Pour avoir écrit, il y a quelques années, dans un article publié dans le journal Le Monde, que la frontière scientifique et technique se trouvait à nouveau aux Etats-Unis, j’ai provoqué à l’université de Bordeaux une levée de boucliers qui a compromis ma mutation dans cette prestigieuse institution[1].
Parce que j’ai énoncé un fait et, conformément à la démarche du chercheur, partant de ce fait pour tenter d’en comprendre l’origine, j’étais traité de « pro-américain » - insulte suprême - par des collègues dont la plupart tirent toujours leur science économique du Capital de K. Marx. Dois-je comprendre que le médecin qui étudie le cancer est pro-cancer ?
Mais au diable les querelles académiques franco-stériles, intéressons-nous aux faits car ils sont têtus.
A cette époque, après la médecine, la recherche américaine était encore consacrée par la fondation Nobel avec deux prix récompensant des astrophysiciens américains. Depuis 18 ans, la recherche américaine affirme sa suprématie dans ce domaine le plus pointu des sciences de la nature, pourtant livrée aux forces du marché.
Puis, c’est le prix Nobel de chimie qui a été attribué à un chimiste…américain. Enfin, le prix Nobel d’économie venait d’être attribué à l’économiste américain Edmund Phelps pour ses travaux fondamentaux sur la croissance (qui nous servirait tant aujourd’hui). Il a bel allure le déclin américain périodiquement annoncé (souhaité ?) par nos intellectuels en colère… Mais quand on voit comment s'est déchaînée la campagne de désinformation en France par rapport aux travaux de Phelps, on se dit que l’on n’est pas prêt en France de sortir de l’impasse qui ruine tout retour à la prospérité[2].
La France devrait se mobiliser à l’ONU sans doute pour demander à ce que soient appliqués des quotas dans l’attribution des prix Nobel, reflétant plus justement la diversité culturelle dans le monde. Certains pensent sérieusement à imposer des quotas ethniques. Mais si on le fait pour le Nobel, il faudrait le faire pour le sport, la musique...
Niant la réalité des baromètres internationaux, pourtant indépendants, on vient à remettre en cause l’impartialité du comité Nobel, entièrement dévoué à la cause américaine, et les classements internationaux des universités (désormais aux mains des universités chinoises).
Mais le fait est que les astrophysiciens, chimistes, biologistes ou économistes du monde entier, qui veulent travailler sérieusement (avec des moyens réels) et librement (en toute indépendance car une science manipulée n’est plus une science), trouvent un meilleur accueil dans les universités américaines.
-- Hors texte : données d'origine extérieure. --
(** * Bollinger-band regime analysis of a daily price series

    A shallow embedding of the two analysis scripts of the repository,
    [test-zhongxinjinshu-history.py] (module [History]) and
    [test-zhongxinjinshu.py] (module [Realtime]).

    The scripts work on numpy [float64] arrays ([df.close.values] and the
    three arrays returned by [BOLL]); a scalar taken out of such an array is
    a [numpy.float64].  They are modelled by Rocq's primitive binary64
    floats: the arithmetic and the comparisons are the IEEE 754 ones, a
    comparison with a NaN is [false], and a division by zero produces an
    infinity or a NaN (numpy emits a warning there and raises nothing).
    What can raise is indexing ([IndexError]) and the element-wise
    combination of arrays of incompatible lengths ([ValueError]); both are
    kept, in an error monad.  The [print] calls are abstracted to the
    structured value they render: every printed alternative is a
    constructor, carrying the numbers the f-string formats. *)

From Stdlib Require Import Floats ZArith List Bool Lia.
Import ListNotations.
Set Warnings "-inexact-float".

(** ** Python comparison operators on [float64] *)

Notation "x >? y" := (PrimFloat.ltb y x)
  (at level 70, no associativity, only parsing) : float_scope.
Notation "x >=? y" := (PrimFloat.leb y x)
  (at level 70, no associativity, only parsing) : float_scope.

(** ** Exceptions and 1-D arrays *)

Module Np.

Inductive exn : Set := IndexError | ValueError.

Inductive result (A : Type) : Type :=
| Ok (a : A)
| Raise (e : exn).
Arguments Ok {A} a.
Arguments Raise {A} e.

Definition bind {A B : Type} (m : result A) (k : A -> result B) : result B :=
  match m with
  | Ok a => k a
  | Raise e => Raise e
  end.

Definition ndarray : Type := list float.

(** [len(a)] *)
Definition len {A : Type} (a : list A) : Z := Z.of_nat (length a).

(** [a[i]] for a Python integer [i]: a negative index counts from the end,
    an index outside the array raises [IndexError]. *)
Definition getitem {A : Type} (a : list A) (i : Z) : result A :=
  let j := if (i <? 0)%Z then (i + len a)%Z else i in
  if ((j <? 0)%Z || (len a <=? j)%Z)%bool then Raise IndexError
  else match nth_error a (Z.to_nat j) with
       | Some x => Ok x
       | None => Raise IndexError
       end.

(** [a[-k:]]: the last [k] elements, the whole array when it has fewer. *)
Definition last_k {A : Type} (k : nat) (a : list A) : list A :=
  skipn (length a - k) a.

Definition map2 {A B C : Type} (f : A -> B -> C) (a : list A) (b : list B) : list C :=
  map (fun p => f (fst p) (snd p)) (combine a b).

(** A binary element-wise operation on two 1-D arrays, with numpy's
    broadcasting: equal lengths pair up, a one-element array is stretched,
    anything else raises [ValueError]. *)
Definition ufunc {A B C : Type} (f : A -> B -> C) (a : list A) (b : list B)
  : result (list C) :=
  if (length a =? length b)%nat then Ok (map2 f a b)
  else match a, b with
       | [x], _ => Ok (map (f x) b)
       | _, [y] => Ok (map (fun x => f x y) a)
       | _, _ => Raise ValueError
       end.

(** [sum] of a boolean array: the number of [True] entries. *)
Definition count_true (bs : list bool) : nat :=
  length (filter (fun b => b) bs).

End Np.

Import Np.

Notation "x <- m ;; k" := (bind m (fun x => k))
  (at level 61, m at next level, right associativity).
Notation "a .[ i ]" := (getitem a i%Z) (at level 1, left associativity,
  format "a .[ i ]").

(** ** The band calculator *)

Module MyTT.

Local Open Scope float_scope.

Definition float_of_nat (n : nat) : float :=
  of_uint63 (Uint63.of_Z (Z.of_nat n)).

Definition fsum (xs : list float) : float := fold_left add xs 0.

Definition mean (xs : list float) : float := fsum xs / float_of_nat (length xs).

(** population standard deviation *)
Definition pstdev (xs : list float) : float :=
  let mu := mean xs in
  sqrt (mean (map (fun x => (x - mu) * (x - mu)) xs)).

(** elements [i-W+1 .. i] *)
Definition window (W i : nat) (S : list float) : list float :=
  firstn W (skipn (i + 1 - W) S).

Definition rolling (stat : list float -> float) (S : list float) (W : nat) : list float :=
  map (fun i => if (W - 1 <=? i)%nat then stat (window W i S) else nan)
      (seq 0 (length S)).

(** Modelled from the spec: [MA] of the MyTT library is imported by the
    scripts ([from MyTT import *]) and is not among the source files.
    Section 4.1: index [i] holds the arithmetic mean of the elements
    [i-W+1 .. i] when [i >= W-1] and is undefined (NaN) before. *)
Definition MA (S : list float) (W : nat) : list float := rolling mean S W.

(** Modelled from the spec: the rolling population standard deviation of
    section 4.2 (MyTT's [STD]), same window and same undefined policy. *)
Definition STD (S : list float) (W : nat) : list float := rolling pstdev S W.

(** Modelled from the spec: [BOLL] of the MyTT library is not among the
    source files.  Section 4.2: the middle band is the moving average, the
    upper and lower bands lie [K] standard deviations above and below it;
    the scripts call it with the defaults, window 20 and multiplier 2. *)
Definition BOLL_with (W : nat) (K : float) (CLOSE : list float)
  : list float * list float * list float :=
  let middle := MA CLOSE W in
  let sd := STD CLOSE W in
  (map2 (fun m s => m + K * s) middle sd,
   middle,
   map2 (fun m s => m - K * s) middle sd).

Definition BOLL (CLOSE : list float) : list float * list float * list float :=
  BOLL_with 20 2 CLOSE.

End MyTT.

(** ** The messages both scripts print for the regime *)

(** The four position messages. *)
Inductive region : Set :=
| AboveUpper   (* overbought, above the upper band *)
| UpperHalf    (* between the middle and the upper band *)
| LowerHalf    (* between the lower and the middle band *)
| BelowLower.  (* oversold, below the lower band *)

(** The three band-width messages. *)
Inductive width_trend : Set := Expanding | Contracting | Stable.

(** The three midline messages. *)
Inductive slope : Set := Rising | Falling | Flat.

(** ** [test-zhongxinjinshu-history.py] *)

Module History.

Local Open Scope float_scope.

(** *** The regime snapshot (script lines 21-67) *)

(** Lines 36-43. *)
Definition position (current_price current_up current_mid current_lower : float)
  : region :=
  if current_price >? current_up then AboveUpper
  else if current_price >? current_mid then UpperHalf
  else if current_price >? current_lower then LowerHalf
  else BelowLower.

(** Lines 51-56. *)
Definition trend (current_width prev_width : float) : width_trend :=
  if current_width >? prev_width * 1.05 then Expanding
  else if current_width <? prev_width * 0.95 then Contracting
  else Stable.

(** [boll_width = (up - lower) / mid], an array (line 47). *)
Definition boll_width (up mid lower : ndarray) : result ndarray :=
  d <- ufunc sub up lower ;;
  ufunc div d mid.

(** [boll_width[-5] if len(boll_width) >= 5 else boll_width[0]] (line 49) *)
Definition prev_width (boll_width : ndarray) : result float :=
  if (5 <=? len boll_width)%Z then boll_width.[-5] else boll_width.[0].

(** [mid[-1] - mid[-5] if len(mid) >= 5 else 0] (line 60) *)
Definition mid_slope (mid : ndarray) : result float :=
  if (5 <=? len mid)%Z then
    a <- mid.[-1] ;; b <- mid.[-5] ;; Ok (a - b)
  else Ok 0.

(** Lines 61-66. *)
Definition mid_trend (mid_slope : float) : slope :=
  if mid_slope >? 0 then Rising
  else if mid_slope <? 0 then Falling
  else Flat.

(** *** The trading signals (script lines 69-142) *)

(** The six percent-B buckets of lines 97-108. *)
Inductive bucket : Set :=
| NearUpper | StrongZone | NeutralStrong | NeutralWeak | WeakZone | NearLower.

(** Every string the script appends to [signals]. *)
Inductive signal : Set :=
| UpperBreakout
| UpperRejection
| LowerBreakdown
| LowerRebound
| MidBullish
| MidBearish
| Positional (b : bucket) (percent_b : float)
| WidthExpanding
| WidthContracting
| StrongContinuation (days_above : nat)
| WeakContinuation (days_below : nat).

(** The four advice lines of lines 135-142. *)
Inductive advice : Set :=
| ReduceExposure   (* holders consider reducing, the flat stay out *)
| WatchRebound     (* watch for a rebound, a light long is possible *)
| RangeBound       (* range market: sell high, buy low, or wait *)
| FollowTrend.     (* follow the trend: long above the midline, short below *)

(** Lines 78-85: the upper and lower band crossings, one if/elif chain. *)
Definition band_crossing
  (prev_price prev_up prev_lower current_price current_up current_lower : float)
  (signals : list signal) : list signal :=
  if (prev_price <=? prev_up) && (current_price >? current_up)
  then signals ++ [UpperBreakout]
  else if (prev_price >=? prev_up) && (current_price <? current_up)
  then signals ++ [UpperRejection]
  else if (prev_price >=? prev_lower) && (current_price <? current_lower)
  then signals ++ [LowerBreakdown]
  else if (prev_price <=? prev_lower) && (current_price >? current_lower)
  then signals ++ [LowerRebound]
  else signals.

(** Lines 88-91: the midline crossings, a second if/elif chain. *)
Definition mid_crossing (prev_price prev_mid current_price current_mid : float)
  (signals : list signal) : list signal :=
  if (prev_price <=? prev_mid) && (current_price >? current_mid)
  then signals ++ [MidBullish]
  else if (prev_price >=? prev_mid) && (current_price <? current_mid)
  then signals ++ [MidBearish]
  else signals.

(** Lines 77-91: [signals = []], then the two chains in turn. *)
Definition crossing_signals
  (prev_price prev_up prev_mid prev_lower
   current_price current_up current_mid current_lower : float) : list signal :=
  let signals := [] in
  let signals :=
    band_crossing prev_price prev_up prev_lower
                  current_price current_up current_lower signals in
  mid_crossing prev_price prev_mid current_price current_mid signals.

(** Line 94. *)
Definition percent_b (current_price current_up current_lower : float) : float :=
  (current_price - current_lower) / (current_up - current_lower).

Definition bucket_of (percent_b : float) : bucket :=
  if percent_b >? 0.9 then NearUpper
  else if percent_b >? 0.7 then StrongZone
  else if percent_b >? 0.5 then NeutralStrong
  else if percent_b >? 0.3 then NeutralWeak
  else if percent_b >? 0.1 then WeakZone
  else NearLower.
Et ils viennent du monde entier.
Est-ce là le fait d’un complot gigantesque de la part du gouvernement américain ou d’un aveuglement suicidaire de la part des autres pays dont les gouvernements sont autant enclins à manipuler l’information, la masse monétaire ou la connaissance scientifique ?
Pendant ce temps, en France, on invite les lycéens et étudiants à célébrer la fête de la science alors que les filières scientifiques peinent à trouver des effectifs. Et des ouvrages entiers pleuvent dont le thème central consiste à dénigrer - quand ce n’est pas insulter- la nation américaine avec leur ramassis de poncifs et de clichés dignes de la presse caniveau la plus sordide.
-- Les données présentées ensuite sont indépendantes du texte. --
Lemma processAlias_replaces_the_prefix_witness :
  exists rule,
    In rule [person]
    /\ JS.units scenario_doc 14 15 = PrefixMapping.prefix rule
    /\ applyChanges scenario_doc (scenario_spec (caret 20))
       = Some (JS.units scenario_doc 0 14 ++ PrefixMapping.emoji rule
               ++ JS.units scenario_doc 15 24).
Proof.
  destruct (processAlias_replaces_the_prefix scenario_update scenario_doc
              scenario_link scenario_queued scenario_link_in
              (or_introl eq_refl))
    as (rule & Hrule & _ & _ & _ & _ & Hprefix & Happlied).
  exists rule. split; [exact Hrule|]. split; [exact Hprefix | exact Happlied].
Defined.

Lemma update_queues_sound_replacements_witness :
  spec_userEvent (timeout_spec scenario_queued) = INPUT
  /\ exists rule,
       In rule [person]
       /\ JS.units scenario_doc 14 15 = PrefixMapping.prefix rule.
Proof.
  destruct (update_queues_sound_replacements scenario_update scenario_queued
              (or_introl eq_refl))
    as (_ & _ & Hevent & rule & Hrule & _ & _ & Hprefix & _).
  split; [exact Hevent|]. exists rule. split; [exact Hrule | exact Hprefix].
Defined.

Lemma alias_extractions_agree_witness :
  alias_of (JS.lit "[[Target|@Foo]]") = JS.lit "@Foo"
  /\ snd (parse.parseWikiLink (JS.lit "[[Target|@Foo]]")) = JS.lit "@Foo".
Proof.
  apply (alias_extractions_agree (JS.lit "Target") (JS.lit "@Foo"));
    unfold no_unit; vm_compute; intuition discriminate.
Defined.

Lemma replacement_keeps_classification_witness :
  decorate [] [person] empty_spec (JS.lit "@Foo") 5 20
  = [annotation empty_spec person 5 20]
  /\ decorate [] [person] empty_spec (bust ++ JS.lit "Foo") 5 21
     = [annotation empty_spec person 5 21].
Proof.
  split.
  - apply (replacement_keeps_classification [] [person] empty_spec (JS.lit "@Foo")
             person 5 20 eq_refl). reflexivity.
  - apply (replacement_keeps_classification [] [person] empty_spec (JS.lit "@Foo")
             person 5 21 eq_refl). reflexivity.
Defined.


(** A callback that keeps what it is called with. *)
Definition keep (startFrom endTo : Z) (fname alias : jsstring)
    (seen : list (Z * Z * jsstring * jsstring)) :=
  seen ++ [(startFrom, endTo, fname, alias)].

Definition at_top : TreeCursor :=
  {| level := {| node := scenario_tree; before := []; after := [] |}; above := [] |}.

Lemma findWikiLinks_reports_links_in_document_order_witness :
  exists h' : Heap,
    findWikiLinks {| state := scenario_state |} 0%nat keep [] [at_top]
    = Some ([(5, 20, JS.lit "Target", JS.lit "@Foo")], h').
Proof.
  destruct (findWikiLinks_reports_links_in_document_order _
              {| state := scenario_state |} keep 0%nat [] [at_top] at_top eq_refl)
    as [h' Hrun].
  exists h'. exact Hrun.
Defined.


Lemma scenario_tree_nested : nested 0 24 scenario_tree.
Proof. vm_compute. intuition discriminate. Qed.

Lemma buildLinkDecorations_in_document_order_witness :
  exists set : DecorationSet,
    buildLinkDecorations {| state := scenario_state |} [person] = Some set
    /\ StronglySorted Z.le (List.map rfrom set).
Proof.
  destruct (buildLinkDecorations_in_document_order {| state := scenario_state |}
              [person] 0 24 scenario_tree_nested) as (set & Hbuild & Hsorted & _).
  exists set. split; [exact Hbuild | exact Hsorted].
Defined.

Lemma role_tests_tolerate_order_and_extras_witness :
  isFLinkStart [JS.lit "x"; FLINKSTART; FLINK; FLINKSTART] = true.
Proof.
  apply (role_tests_tolerate_order_and_extras [FLINK; FLINKSTART]).
  - intros x [<-|[<-|[]]]; simpl; auto.
  - reflexivity.
Defined.

End MoreInstances.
Mais nos intellectuels en sont convaincus : à leurs yeux, les américains ne sont que des "crétins". Ils espèrent peut-être être ainsi couronnés par le prix Nobel de littérature.
Pourtant, à nouveau, en octobre 2012, deux économistes américains Alvin Roth et Llyod Shapley ont été récompensé par le prix Nobel d’économie pour leurs travaux appliqués à l’étude des comportements des acteurs sur le marché. Personnellement, j’ai eu l’occasion de partager un moment unique dans la vie d’un jeune chercheur lorsque Ronald Coase, un économiste américain récompensé par le prix Nobel en 1991, est venu me parler après ma première conférence que j’ai donnée à l’université de Stockholm alors que je venais de soutenir ma thèse.
Il me sentait déjà découragé, alors que je commençais à peine ma carrière mais que je m’interrogeais sur mon possible recrutement en France, il m’a alors transmis des mots d’encouragement que je n’ai jamais oubliés. Il y a des rencontres qui comptent dans notre vie. Il suffit de les provoquer un peu.